Thanks so much guys. Three inspiring posts.I just get so panic stricken at times.

VH I take huge courage from your statement that your boys took the news so well and that it actually helped relieve tension.

Yeah, I have to stay with me. Be me. Not the mad hag I became through the crazy time of last winter.

I often read your thread, even if I don`t always post there but you seem to be doing so well with it all too. I think DBing before separation might help us work through some of the grief bit at least before splitting up.

Cat, yes, I`m breathing! Tried to meditate last night but just couldn`t get settled enough in myself. Made up for that this morning then put on my best dress(battle gear!) and boots to get me through the day.

I`m not pushing for separation but if H wants to go I won`t stop him. Didn`t expect mediation to happen this soon as I`d been told my the mediation ppl it would take eight weeks but it is what it is.

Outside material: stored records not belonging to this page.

(* ===== verification/Counters.v ===== *)
(** Timestamps and counter differences: [common/tval.c] and
    [statproc/statproc_utils.c]. *)
From S2P Require Import Prelude Structs.

(** ** common/tval.c *)

Definition tval_diff_ms (prev cur : tval_t) : Z :=
  let diff := u32 (u32 (tv_sec cur - tv_sec prev) * 1000) in
  if tv_usec cur <? tv_usec prev
  then u32 (diff + (0x0FFFFFFFF + tv_usec cur - tv_usec prev) / 1000)
  else u32 (diff + (tv_usec cur - tv_usec prev) / 1000).

(** The object representation [memcmp] compares. *)
Definition tval_bytes (t : tval_t) : list Z := le_bytes 4 (tv_sec t) ++ le_bytes 4 (tv_usec t).

Definition tval_cmp (prev cur : tval_t) : Z := memcmp (tval_bytes prev) (tval_bytes cur).

(** ** statproc/statproc_utils.c *)

Definition u32diff (prev cur : Z) : Z :=
  if prev <=? cur then cur - prev
  else u32 (0x0FFFFFFFF + cur - prev).

(** ** Specification *)

Definition tval_wf (t : tval_t) : Prop := is_u32 (tv_sec t) /\ is_u32 (tv_usec t).

(** Microseconds since the epoch of a normalised timestamp. *)
Definition tval_us (t : tval_t) : Z := tv_sec t * 1000000 + tv_usec t.
Definition tval_norm (t : tval_t) : Prop := 0 <= tv_usec t < 1000000 /\ 0 <= tv_sec t.

(** Increments of a 32-bit counter between two readings. *)
Definition counter_increments (prev cur : Z) : Z := (cur - prev) mod 4294967296.

Lemma tval_cmp_eq prev cur : tval_wf prev -> tval_wf cur -> tval_cmp prev cur = 0 <-> prev = cur.
Proof.
  intros [Hp1 Hp2] [Hc1 Hc2]. unfold tval_cmp, tval_bytes, is_u32 in *.
  rewrite memcmp_eq by (rewrite !length_app, !length_le_bytes; done).
  split; [| by intros ->]. intros He.
  apply app_inj_1 in He as [H1 H2]; [| by rewrite !length_le_bytes].
  apply le_bytes_inj in H1, H2; try lia. destruct prev, cur. cbn in *. congruence.
Qed.

(** ** Properties *)

(** [tval_diff_ms] when the microseconds do not borrow: the result is the
    elapsed time in whole milliseconds, as long as that fits 32 bits. *)
Theorem tval_diff_ms_no_borrow prev cur
    (Hp : tval_norm prev) (Hc : tval_norm cur) (Hle : tv_sec prev <= tv_sec cur)
    (Hus : tv_usec prev <= tv_usec cur)
    (Hfit : tval_us cur - tval_us prev < 4294967296000) :
  tval_diff_ms prev cur = (tval_us cur - tval_us prev) / 1000.
Proof.
  unfold tval_diff_ms, tval_norm, tval_us in *.
  rewrite (proj2 (Z.ltb_ge _ _)) by lia.
  replace (tv_sec cur * 1000000 + tv_usec cur - (tv_sec prev * 1000000 + tv_usec prev))
    with ((tv_usec cur - tv_usec prev) + ((tv_sec cur - tv_sec prev) * 1000) * 1000) in * by lia.
  rewrite Z.div_add by lia.
  rewrite (u32_small (_ - _)), (u32_small (_ * 1000)) by (unfold is_u32; lia).
  rewrite u32_small; [lia |]. clia.
Qed.

(** [tval_diff_ms] when the microseconds borrow from the seconds: the
    result is too large by 4294967 or 4294968 milliseconds, because the borrow
    adds 2^32 - 1 instead of one second; it never is below 1000, however little
    time passed. *)
Theorem tval_diff_ms_borrow prev cur
    (Hp : tval_norm prev) (Hc : tval_norm cur) (Hlt : tv_sec prev < tv_sec cur)
    (Hus : tv_usec cur < tv_usec prev)
    (Hfit : (tv_sec cur - tv_sec prev) * 1000 < 4290000000) :
  let elapsed := (tval_us cur - tval_us prev) / 1000 in
  (tval_diff_ms prev cur = elapsed + 4294967 \/ tval_diff_ms prev cur = elapsed + 4294968) /\
  1000 <= tval_diff_ms prev cur.
Proof.
  unfold tval_diff_ms, tval_norm, tval_us in *.
  rewrite (proj2 (Z.ltb_lt _ _)) by lia.
  replace (tv_sec cur * 1000000 + tv_usec cur - (tv_sec prev * 1000000 + tv_usec prev))
    with ((tv_usec cur - tv_usec prev) + ((tv_sec cur - tv_sec prev) * 1000) * 1000) in * by lia.
  rewrite Z.div_add by lia.
  rewrite (u32_small (_ - _)), (u32_small (_ * 1000)) by (unfold is_u32; lia).
  cbv zeta. rewrite u32_small; clia.
Qed.

(** [tval_cmp] is zero exactly for equal timestamps, the only way the
    program uses it. *)
Theorem tval_cmp_zero prev cur (Hp : tval_wf prev) (Hc : tval_wf cur) :
  tval_cmp prev cur = 0 <-> prev = cur.
Proof. by apply tval_cmp_eq. Qed.

(** The order [tval_cmp] documents (-1 if prev is earlier) is not the one it
    computes: [memcmp] sees the least significant byte first. *)
Example tval_cmp_not_chronological :
  let prev := mk_tval_t 255 0 in
  let cur := mk_tval_t 256 0 in
  tval_us prev < tval_us cur /\ tval_cmp prev cur = 1.
Proof. split; vm_compute; reflexivity. Qed.

(** [u32diff] of two readings of a 32-bit counter is the number of
    increments between them if the counter did not wrap, and one less if it
    did. *)
Theorem u32diff_increments prev cur (Hp : is_u32 prev) (Hc : is_u32 cur) :
  u32diff prev cur = counter_increments prev cur - (if cur <? prev then 1 else 0) /\
  is_u32 (u32diff prev cur).
Proof.
  unfold u32diff, counter_increments.
  destruct (Z.leb_spec prev cur), (Z.ltb_spec cur prev); try lia; clia.
Qed.

(** ** Witnesses *)

Lemma tval_diff_ms_no_borrow_witness :
  tval_diff_ms (mk_tval_t 1428000000 100) (mk_tval_t 1428000001 600) = 1000.
Proof.
  rewrite (tval_diff_ms_no_borrow (mk_tval_t 1428000000 100) (mk_tval_t 1428000001 600));
    vm_compute; intuition discriminate.
Defined.

Lemma tval_diff_ms_borrow_witness :
  1000 <= tval_diff_ms (mk_tval_t 1428000000 999999) (mk_tval_t 1428000001 0).
Proof.
  apply (tval_diff_ms_borrow (mk_tval_t 1428000000 999999) (mk_tval_t 1428000001 0));
    vm_compute; intuition discriminate.
Defined.

Lemma tval_cmp_zero_witness :
  tval_cmp (mk_tval_t 1428000000 7) (mk_tval_t 1428000000 7) = 0.
Proof.
  apply (tval_cmp_zero (mk_tval_t 1428000000 7) (mk_tval_t 1428000000 7));
    try reflexivity; vm_compute; intuition discriminate.
Defined.

(** The reading of test/misc.c: 31 increments, reported as 30. *)
Lemma u32diff_increments_witness :
  u32diff 0xFFFFFFF0 0x0F = 30 /\ counter_increments 0xFFFFFFF0 0x0F = 31.
Proof.
  split; [| reflexivity].
  destruct (u32diff_increments 0xFFFFFFF0 0x0F) as [-> _];
    [vm_compute; intuition discriminate .. | reflexivity].
Defined.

I have breathe deep and accept it.

Like that, Boat, Dignity and Honor and Grace. I`ve learnt that through DB. Not up on my high horse anymore. Not Ms Drama Queen.My dear brother is fond of saying that our job as parents is to make happy memories for our kids. I forgot that I am part of that memory bank for them. I was conscious last night of being so unpresent to them. I tried to give each of them time but my head was away with the mediation thing.

Calm. Move forward. Deep breathes. I can do this.

Funny thing is H this am was as normal as he has been in a while. Not normal, normal but just a little better.

Oh and he didn`t get the notice re mediation yet-I left that in the letterbox. Letterbox has no key attached to wall so he won`t get it unless D9 fishes it out!

Hmmm, I like my nasty streak!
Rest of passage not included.